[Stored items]

-*-

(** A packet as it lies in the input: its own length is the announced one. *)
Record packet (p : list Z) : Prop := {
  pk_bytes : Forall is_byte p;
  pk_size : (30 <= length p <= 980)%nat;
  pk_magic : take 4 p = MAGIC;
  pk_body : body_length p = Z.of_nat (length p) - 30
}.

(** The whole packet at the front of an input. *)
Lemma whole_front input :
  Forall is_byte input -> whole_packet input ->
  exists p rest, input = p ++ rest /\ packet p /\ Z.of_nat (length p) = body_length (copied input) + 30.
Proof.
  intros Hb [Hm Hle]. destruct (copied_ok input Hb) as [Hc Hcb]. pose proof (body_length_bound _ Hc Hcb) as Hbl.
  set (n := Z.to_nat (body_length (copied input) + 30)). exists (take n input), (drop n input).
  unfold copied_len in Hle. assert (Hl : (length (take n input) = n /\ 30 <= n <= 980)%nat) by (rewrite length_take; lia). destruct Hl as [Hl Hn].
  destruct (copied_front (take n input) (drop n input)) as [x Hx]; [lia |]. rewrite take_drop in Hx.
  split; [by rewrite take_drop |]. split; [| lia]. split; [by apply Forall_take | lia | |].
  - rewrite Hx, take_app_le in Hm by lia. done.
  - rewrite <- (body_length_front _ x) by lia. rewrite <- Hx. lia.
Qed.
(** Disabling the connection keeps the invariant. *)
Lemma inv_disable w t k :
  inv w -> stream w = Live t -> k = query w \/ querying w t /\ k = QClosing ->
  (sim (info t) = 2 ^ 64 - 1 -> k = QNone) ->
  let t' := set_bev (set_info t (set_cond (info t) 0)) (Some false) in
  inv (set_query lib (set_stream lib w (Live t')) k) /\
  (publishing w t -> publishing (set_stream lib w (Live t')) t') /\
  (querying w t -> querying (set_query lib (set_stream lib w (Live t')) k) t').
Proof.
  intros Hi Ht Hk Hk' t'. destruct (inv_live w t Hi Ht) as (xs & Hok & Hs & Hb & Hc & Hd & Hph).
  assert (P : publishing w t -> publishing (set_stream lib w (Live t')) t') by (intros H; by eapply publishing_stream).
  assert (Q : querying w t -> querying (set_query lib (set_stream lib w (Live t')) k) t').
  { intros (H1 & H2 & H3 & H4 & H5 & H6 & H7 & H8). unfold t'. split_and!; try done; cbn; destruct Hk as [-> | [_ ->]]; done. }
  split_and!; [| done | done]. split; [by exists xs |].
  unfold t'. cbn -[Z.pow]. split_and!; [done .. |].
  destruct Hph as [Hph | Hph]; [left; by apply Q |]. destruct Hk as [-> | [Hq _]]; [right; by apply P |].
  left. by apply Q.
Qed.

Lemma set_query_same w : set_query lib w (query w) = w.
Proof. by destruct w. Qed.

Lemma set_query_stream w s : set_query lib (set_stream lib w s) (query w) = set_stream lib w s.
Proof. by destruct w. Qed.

-*-

▶ _WORK TASK_:
Reproduce all of the records precisely. No word may differ.

▶ _ANSWER BOX_:
(** A packet as it lies in the input: its own length is the announced one. *)
Record packet (p : list Z) : Prop := {
  pk_bytes : Forall is_byte p;
  pk_size : (30 <= length p <= 980)%nat;
  pk_magic : take 4 p = MAGIC;
  pk_body : body_length p = Z.of_nat (length p) - 30
}.

(** The whole packet at the front of an input. *)
Lemma whole_front input :
  Forall is_byte input -> whole_packet input ->
  exists p rest, input = p ++ rest /\ packet p /\ Z.of_nat (length p) = body_length (copied input) + 30.
Proof.
  intros Hb [Hm Hle]. destruct (copied_ok input Hb) as [Hc Hcb]. pose proof (body_length_bound _ Hc Hcb) as Hbl.
  set (n := Z.to_nat (body_length (copied input) + 30)). exists (take n input), (drop n input).
  unfold copied_len in Hle. assert (Hl : (length (take n input) = n /\ 30 <= n <= 980)%nat) by (rewrite length_take; lia). destruct Hl as [Hl Hn].
  destruct (copied_front (take n input) (drop n input)) as [x Hx]; [lia |]. rewrite take_drop in Hx.
  split; [by rewrite take_drop |]. split; [| lia]. split; [by apply Forall_take | lia | |].
  - rewrite Hx, take_app_le in Hm by lia. done.
  - rewrite <- (body_length_front _ x) by lia. rewrite <- Hx. lia.
Qed.
(** Disabling the connection keeps the invariant. *)
Lemma inv_disable w t k :
  inv w -> stream w = Live t -> k = query w \/ querying w t /\ k = QClosing ->
  (sim (info t) = 2 ^ 64 - 1 -> k = QNone) ->
  let t' := set_bev (set_info t (set_cond (info t) 0)) (Some false) in
  inv (set_query lib (set_stream lib w (Live t')) k) /\
  (publishing w t -> publishing (set_stream lib w (Live t')) t') /\
  (querying w t -> querying (set_query lib (set_stream lib w (Live t')) k) t').
Proof.
  intros Hi Ht Hk Hk' t'. destruct (inv_live w t Hi Ht) as (xs & Hok & Hs & Hb & Hc & Hd & Hph).
  assert (P : publishing w t -> publishing (set_stream lib w (Live t')) t') by (intros H; by eapply publishing_stream).
  assert (Q : querying w t -> querying (set_query lib (set_stream lib w (Live t')) k) t').
  { intros (H1 & H2 & H3 & H4 & H5 & H6 & H7 & H8). unfold t'. split_and!; try done; cbn; destruct Hk as [-> | [_ ->]]; done. }
  split_and!; [| done | done]. split; [by exists xs |].
  unfold t'. cbn -[Z.pow]. split_and!; [done .. |].
  destruct Hph as [Hph | Hph]; [left; by apply Q |]. destruct Hk as [-> | [Hq _]]; [right; by apply P |].
  left. by apply Q.
Qed.

Lemma set_query_same w : set_query lib w (query w) = w.
Proof. by destruct w. Qed.

Lemma set_query_stream w s : set_query lib (set_stream lib w s) (query w) = set_stream lib w s.
Proof. by destruct w. Qed.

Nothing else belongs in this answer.